* Problem to solve
Transcribe exactly the lines that fall between the one holding "destruct (Z.eqb_spec z 0) as [H0|H0]." and the one holding "Lemma find_alias_table a", inclusive, from the entries below.

* Information
(* ===== verification/AliasTable.v ===== *)
(** * The table of aliases (src/kernel/src/shell/commands/alias.cpp)

    What [load_aliases] and [get_alias] of Commands.v promise: whatever text the
    file has, the table holds terminated strings, those of the file's lines, and
    a name is found in it at its first line. *)

From S2P Require Import Prelude Disk Fat32 Terminal Printf Console Editor Pager World Commands CStr.

#[local] Open Scope Z_scope.

Definition EQUALS : Z := 0x3D.

(** ** The lines of a file *)

(** The text before and after the first [sep]. *)
Fixpoint cut (sep : Z) (l : list Z) : option (list Z * list Z) :=
  match l with
  | [] => None
  | c :: l =>
      if c =? sep then Some ([], l)
      else match cut sep l with Some (a, b) => Some (c :: a, b) | None => None end
  end.

Lemma cut_found sep a b : sep ∉ a → cut sep (a ++ sep :: b) = Some (a, b).
Proof.
  induction a as [|c a IH]; intros Ha; cbn [app cut]; [by rewrite Z.eqb_refl|].
  rewrite (proj2 (Z.eqb_neq c sep)) by set_solver. by rewrite IH by set_solver.
Qed.

Lemma cut_none sep l : sep ∉ l → cut sep l = None.
Proof.
  induction l as [|c l IH]; intros Hl; cbn [cut]; [done|].
  rewrite (proj2 (Z.eqb_neq c sep)) by set_solver. by rewrite IH by set_solver.
Qed.

(** What a slot keeps of a line. *)
Definition alias_of (line : list Z) : option (list Z * list Z) :=
  match cut EQUALS line with Some (name, value) => Some (take 63 name, take 255 value) | None => None end.

Definition aliases_of (content : list Z) : list (list Z * list Z) := omap alias_of (split_on NL content).

Fixpoint lookup_alias (l : list (list Z * list Z)) (name : list Z) : option (list Z) :=
  match l with
  | [] => None
  | (n, v) :: l => if bool_decide (n = name) then Some v else lookup_alias l name
  end.

(** ** The invariant

    Every slot has its size and a zero at its end, and the slots in use hold the
    names and values [l]. *)

Definition slot_ok (s : list Z * list Z) : Prop :=
  (exists n, length n = 63%nat ∧ s.1 = n ++ [0]) ∧ (exists v, length v = 255%nat ∧ s.2 = v ++ [0]).

Definition slot_holds (s e : list Z * list Z) : Prop := cstr s.1 e.1 ∧ cstr s.2 e.2.

Record holds_aliases (a : Aliases) (l : list (list Z * list Z)) : Prop := {
  ha_size : length (aliases a) = Z.to_nat MAX_ALIASES;
  ha_slots : Forall slot_ok (aliases a);
  ha_count : alias_count a = Z.of_nat (length l);
  ha_used : Forall2 slot_holds (take (length l) (aliases a)) l
}.

Definition alias_table (a : Aliases) : Prop := exists l, holds_aliases a l.

Lemma holds_length a l : holds_aliases a l → (length l ≤ 100)%nat.
Proof. intros [Hs _ _ Hu]. apply Forall2_length in Hu. rewrite length_take, Hs in Hu. change (Z.to_nat MAX_ALIASES) with 100%nat in Hu. lia. Qed.

Lemma no_aliases_hold : holds_aliases no_aliases [].
Proof.
  constructor; [done| |done|constructor]. unfold no_aliases. cbn [aliases]. apply Forall_replicate.
  split; eexists (replicate _ 0); (split; [apply length_replicate|]); cbn [fst snd]; by rewrite <- replicate_cons_app.
Qed.

(** The table emptied keeps its slots. *)
Lemma holds_reset a l n : holds_aliases a l → holds_aliases (Als (aliases a) 0 n) [].
Proof. intros [Hs Ho _ _]. constructor; [exact Hs|exact Ho|done|constructor]. Qed.

(** ** Storing *)

Lemma padded_cstr n s : chars s → cstr (padded n s ++ [0]) (take n s).
Proof.
  intros Hs. split; [by apply Forall_take|]. destruct (decide (n ≤ length s)%nat) as [Hl|Hl].
  - exists []. by rewrite padded_long.
  - rewrite padded_short by lia. rewrite take_ge by lia. exists (replicate (n - length s) 0).
    by rewrite <- app_assoc, <- replicate_cons_app.
Qed.

(** Copying into all of a slot's array but its last byte. *)
Lemma strncpy_slot d n s r : length n = d → chars s → strncpy (n ++ [0]) (s ++ 0 :: r) d = Ok (padded d s ++ [0]).
Proof.
  intros Hn Hs. rewrite strncpy_ok by (done || rewrite length_app; lia). f_equal. by rewrite <- Hn, drop_app_length.
Qed.

Lemma slot_stored n v : chars n → chars v →
  slot_ok (padded 63 n ++ [0], padded 255 v ++ [0]) ∧ slot_holds (padded 63 n ++ [0], padded 255 v ++ [0]) (take 63 n, take 255 v).
Proof.
  intros Hn Hv. split; [|split; by apply padded_cstr].
  split; eexists; (split; [|reflexivity]); apply length_padded.
Qed.

Lemma holds_store a l s e : holds_aliases a l → (length l < 100)%nat → slot_ok s → slot_holds s e →
  holds_aliases (Als (<[length l := s]> (aliases a)) (alias_count a + 1) (last_file_size a)) (l ++ [e]).
Proof.
  intros [Hs Ho Hc Hu] Hl Hok He. change (Z.to_nat MAX_ALIASES) with 100%nat in Hs. constructor; cbn [aliases alias_count].
  - by rewrite length_insert.
  - by apply Forall_insert.
  - rewrite length_app, Hc. cbn. lia.
  - rewrite length_app. cbn [length]. rewrite Nat.add_1_r.
    rewrite (take_S_r _ _ s) by (apply list_lookup_insert_eq; lia). rewrite take_insert_ge by done.
    apply Forall2_app; [exact Hu|by constructor].
Qed.

Lemma load_alias_line_ok line a l : chars line → holds_aliases a l → (length l < 100)%nat → exists a',
  load_alias_line line a = Ok a' ∧ holds_aliases a' (l ++ option_list (alias_of line)) ∧ last_file_size a' = last_file_size a.
Proof.
  intros Hc Ha Hl. unfold load_alias_line, alias_of. change 0x3D with EQUALS.
  destruct (first_on EQUALS line) as [(n & v & -> & Hn)|Hn].
  - apply chars_app in Hc as [Hcn [_ Hcv]%chars_cons]. rewrite <- app_assoc. cbn [app].
    rewrite (strchr_found n EQUALS (v ++ [0])) by done. rewrite bind_Ok, cut_found by done.
    pose proof Ha as [Hs Ho Hco _]. change (Z.to_nat MAX_ALIASES) with 100%nat in Hs.
    destruct (lookup_lt_is_Some_2 (aliases a) (length l)) as [slot Eslot]; [lia|].
    destruct (proj1 (Forall_lookup _ _) Ho _ _ Eslot) as [(bn & Lbn & En) (bv & Lbv & Ev)].
    rewrite Hco, (aget_lookup _ _ _ Eslot), bind_Ok, En, Ev.
    replace (length (n ++ EQUALS :: v ++ [0%Z]) - length (EQUALS :: v ++ [0%Z]))%nat with (length n) by (rewrite !length_app; cbn; lia).
    rewrite take_app_length, (strncpy_slot 63 bn n []), bind_Ok by done.
    change (drop 1 (EQUALS :: v ++ [0])) with (v ++ [0]). rewrite (strncpy_slot 255 bv v []), bind_Ok by done.
    rewrite aset_Ok, bind_Ok by lia. eexists. split; [reflexivity|]. split; [|done].
    rewrite Nat2Z.id, <- Hco. cbn [option_list]. destruct (slot_stored n v Hcn Hcv) as [H1 H2]. by apply holds_store.
  - rewrite strchr_none, bind_Ok, cut_none by done. exists a. cbn [option_list]. by rewrite app_nil_r.
Qed.

(** ** Loading *)

Lemma aliases_of_line s r : NL ∉ s → aliases_of (s ++ NL :: r) = option_list (alias_of s) ++ aliases_of r.
Proof. intros Hs. unfold aliases_of. rewrite split_on_first by done. cbn [omap list_omap]. by destruct (alias_of s). Qed.

Lemma aliases_of_last s : NL ∉ s → aliases_of s = option_list (alias_of s).
Proof. intros Hs. unfold aliases_of. rewrite split_on_none by done. cbn [omap list_omap]. by destruct (alias_of s). Qed.

Lemma take_full {A} (l r : list A) (n : nat) : length l = n → take n (l ++ r) = l.
Proof. intros <-. apply take_app_length. Qed.

(** A line that is empty is passed over, which is what its having no name means. *)
Lemma load_line_ok s a l : chars s → holds_aliases a l → (length l < 100)%nat → exists a',
  (if bool_decide (s = []) then Ok a else load_alias_line s a) = Ok a' ∧ holds_aliases a' (l ++ option_list (alias_of s)) ∧
  last_file_size a' = last_file_size a.
Proof.
  intros Hs Ha Hl. case_bool_decide as He; [|by apply load_alias_line_ok].
  exists a. subst s. cbn. by rewrite app_nil_r.
Qed.

Lemma load_alias_lines_ok r : ∀ fuel s a l, chars s → (length s < fuel)%nat → holds_aliases a l → exists a',
  load_alias_lines fuel (s ++ 0 :: r) a = Ok a' ∧ holds_aliases a' (take 100 (l ++ aliases_of s)) ∧ last_file_size a' = last_file_size a.
Proof.
  induction fuel as [|fuel IH]; intros s a l Hs Hf Ha; [lia|]. pose proof (holds_length a l Ha) as Hl.
  assert (Hstop : ∀ r', length l = 100%nat → holds_aliases a (take 100 (l ++ r'))) by (intros r' E; by rewrite take_full).
  pose proof (ha_count a l Ha) as Hco.
  destruct s as [|c s].
  { exists a. split; [done|]. split; [|done]. change (aliases_of []) with (@nil (list Z * list Z)). by rewrite app_nil_r, take_ge. }
  pose proof Hs as [Hc _]%chars_cons. cbn [app load_alias_lines]. rewrite (proj2 (Z.eqb_neq c 0)) by done. cbn [orb].
  destruct (Z.ltb_spec (alias_count a) MAX_ALIASES) as [Hlt|Hge]; cbn [negb]; cycle 1.
  { exists a. split; [done|]. split; [|done]. apply Hstop. unfold MAX_ALIASES in Hge. lia. }
  assert (Hl1 : (length l < 100)%nat) by (unfold MAX_ALIASES in Hlt; lia). change (c :: s ++ 0 :: r) with ((c :: s) ++ 0 :: r).
  destruct (first_on NL (c :: s)) as [(s1 & s2 & E & Hn)|Hn]; cycle 1.
  { rewrite strchr_none, bind_Ok, c_string_app, bind_Ok, aliases_of_last by done.
    destruct (load_alias_line_ok (c :: s) a l Hs Ha Hl1) as (a' & E & Ha' & Ef). exists a'. split; [done|]. split; [|done].
    by rewrite take_ge by (by apply (holds_length a')). }
  rewrite E in Hs, Hf |- *. apply chars_app in Hs as [Hs1 [_ Hs2]%chars_cons]. rewrite <- app_assoc. cbn [app].
  rewrite strchr_found, bind_Ok by done.
  replace (length (s1 ++ NL :: s2 ++ 0%Z :: r) - length (NL :: s2 ++ 0%Z :: r))%nat with (length s1) by (rewrite !length_app; cbn; lia).
  rewrite take_app_length. change (drop 1 (NL :: s2 ++ 0 :: r)) with (s2 ++ 0 :: r).
  destruct (load_line_ok s1 a l Hs1 Ha Hl1) as (a1 & E1 & Ha1 & Ef1).
  assert (Eif : (if c =? NL then Ok a else load_alias_line s1 a) = Ok a1).
  { rewrite <- E1. destruct s1 as [|c1 s1]; injection E as -> _; [by rewrite Z.eqb_refl|].
    rewrite (proj2 (Z.eqb_neq c1 NL)) by set_solver. by rewrite bool_decide_false. }
  rewrite Eif, bind_Ok. destruct (IH s2 a1 _ Hs2 ltac:(rewrite length_app in Hf; cbn in Hf; lia) Ha1) as (a' & E' & Ha' & Ef').
  exists a'. split; [done|]. split; [|congruence]. by rewrite aliases_of_line, app_assoc.
Qed.

(** ** Looking up *)

Lemma find_alias_ok name : chars name → ∀ l t, Forall2 slot_holds (take (length l) t) l →
  find_alias (length l) t name = Ok (lookup_alias l name).
Proof.
  intros Hn. induction l as [|[n v] l IH]; intros t Ht; [done|]. destruct t as [|s t]; [by apply Forall2_nil_cons_inv in Ht|].
  apply Forall2_cons in Ht as [[[Hcn (rn & En)] [Hcv (rv & Ev)]] Ht]. cbn [fst snd] in *. cbn [length find_alias lookup_alias].
  rewrite En. destruct (strcmp_app n rn name [] Hcn Hn) as (z & Ez & Hz). rewrite Ez, bind_Ok. rewrite Ev.
  destruct (Z.eqb_spec z 0) as [H0|H0].
  - rewrite c_string_app, bind_Ok, bool_decide_true by (done || by apply Hz). done.
  - rewrite bool_decide_false by (by intros ?%Hz). by apply IH.
Qed.

Lemma find_alias_table a l name : holds_aliases a l → chars name →
  find_alias (Z.to_nat (alias_count a)) (aliases a) name = Ok (lookup_alias l name).
Proof. intros [_ _ Hc Hu] Hn. rewrite Hc, Nat2Z.id. by apply find_alias_ok. Qed.

(** ** The file *)

(** [C13] Whatever text the file has, loading it comes to an end and leaves a table
    of which every slot is a terminated name and a terminated value within their
    arrays, so that no reader of it goes over their ends; and a name is then found
    in it at the first of the file's first hundred lines with an equals sign that
    has it before the sign. *)
Theorem alias_table_loaded a s r name : alias_table a → chars s → chars name → exists a',
  load_alias_lines (S (length (s ++ 0 :: r))) (s ++ 0 :: r) (Als (aliases a) 0 (last_file_size a)) = Ok a' ∧
  alias_table a' ∧ find_alias (Z.to_nat (alias_count a')) (aliases a') name = Ok (lookup_alias (take 100 (aliases_of s)) name).
Proof.
  intros [l Hl] Hs Hn.
  destruct (load_alias_lines_ok r (S (length (s ++ 0 :: r))) s _ [] Hs ltac:(rewrite length_app; lia) (holds_reset a l (last_file_size a) Hl))
    as (a' & E & Ha & _).
  exists a'. split; [done|]. split; [by eexists|]. by apply find_alias_table.
Qed.

(** The second "c" is not found, and "x", without an equals sign, is no line. *)
Lemma alias_table_loaded_witness :
  let s := [0x63; EQUALS; 0x31; NL; 0x78; NL; NL; 0x63; EQUALS; 0x32; NL; 0x64; EQUALS; 0x33] in exists a',
  load_alias_lines 18 (s ++ [0; 7; 7]) no_aliases = Ok a' ∧ find_alias (Z.to_nat (alias_count a')) (aliases a') [0x63] = Ok (Some [0x31]).
Proof.
  intros s. destruct (alias_table_loaded no_aliases s [7; 7] [0x63] (ex_intro _ [] no_aliases_hold)) as (a' & E & _ & Ef).
  - by apply (bool_decide_unpack _).
  - by apply (bool_decide_unpack _).
  - exists a'. split; [exact E|exact Ef].
Defined.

* Result of this exercise
  destruct (Z.eqb_spec z 0) as [H0|H0].
  - rewrite c_string_app, bind_Ok, bool_decide_true by (done || by apply Hz). done.
  - rewrite bool_decide_false by (by intros ?%Hz). by apply IH.
Qed.

Lemma find_alias_table a l name : holds_aliases a l → chars name →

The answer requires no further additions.